CHICAGO — Both of Jason Van Dyke’s daughters were threatened Thursday, prompting the officer to leave the courthouse. The judge in his case then threatened to revoke bail.
Tensions remained high in the city as threats of violence have hung like a cloud over the high-profile trial. On Friday, a jury found Van Dyke, the Chicago police officer charged in the 2014 fatal shooting on Laquan McDonald, guilty of second-degree murder and 16 counts of aggravated battery. They found him not guilty of official misconduct.
He faces four to 20 years in prison for second-degree murder; probation without prison time is also an option. Each count of aggravated battery carries a sentence of six to 30 years. Prosecutors on Friday said it has yet to be determined whether the sentences will be served concurrently or consecutively.
On Thursday, Van Dyke’s family was threatened — prompting him to suddenly leave the Leighton Criminal Court Building, 2650 S. California Ave.

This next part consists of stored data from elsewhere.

(** * Verification of the API-orchestration core of open-webui

    A shallow embedding of [src/lib/apis/index.ts]: the model catalogue
    builder [getModels], the six task-completion operations
    ([generateTitle], [generateFollowUps], [generateTags], [generateEmoji],
    [generateQueries], [generateAutoCompletion]), the tool invoker
    [executeToolServer], the loaders [getToolServerData] and
    [getToolServersData], [generateMoACompletion], and the plain calls of
    chats, tasks, pipelines and configuration; with them the base URLs of
    [src/lib/constants].  [uploadPipeline], which sends a form, is left
    out.

    The program is JavaScript, so the embedding has a first layer that
    models the part of the language the functions rely on: strings as
    sequences of UTF-16 code units, dynamically typed values, the order of
    the own properties of an object, optional chaining, truthiness,
    [JSON.parse], [encodeURIComponent], [URLSearchParams] and
    exceptions.  What the engine does with data-dependent regular
    expressions, number formatting and Unicode tables is a parameter of
    the model ([Host]).  The network is a parameter too: a function from
    requests to outcomes.

    Sections 1 to 15 are definitions: the language layer, the functions
    of the program in the order of the source file, and the vocabulary of
    the statements.  Sections 16 onwards are the results. *)

From Stdlib Require Import String Ascii DecimalString DecimalPos DecimalN.
From Stdlib Require Import List NArith ZArith Bool Lia.
Import ListNotations.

Cook County Judge Vincent Gaughan scolded the officer for failing to notify anyone and then arriving late to an early evening callback for a jury question.
“If I don’t get any information tomorrow about a credible threat, alright, then this is an unexcused absence and nobody was notified, and I’m thinking of revoking bail,” Gaughan said.
Chicago police reports showed both of his daughters – ages 12 and 16 – were threatened. They attend different schools. The 12-year-old was warned via Snapchat that “there might be a shooting and people might come after you and kill you.”
At the 16-year-old’s high school, a photo of her was circulated.
“The school thought it was a threat so they pulled the daughter into the police room because not only did they start saying they’re going to attack his daughter, they started passing out pictures so that all of these kids could figure out who was to attack,” lead defense attorney Daniel Herbert said.
The judge ultimately decided to let it go and did not revoke bail on Friday. Police are now investigating the threats.
Police took someone into custody Friday and charges are pending. However, police did not say whether it’s related to what happened to Van Dyke’s children. Police only said they made an arrest following several threats against police officers and public officials.
Van Dyke, 40, was charged with first-degree murder, official misconduct and aggravated battery in the Oct. 20, 2014, slaying of 17-year-old McDonald, who was shot 16 times.
Van Dyke is the first Chicago police officer in decades to be charged with murder for an on-duty incident.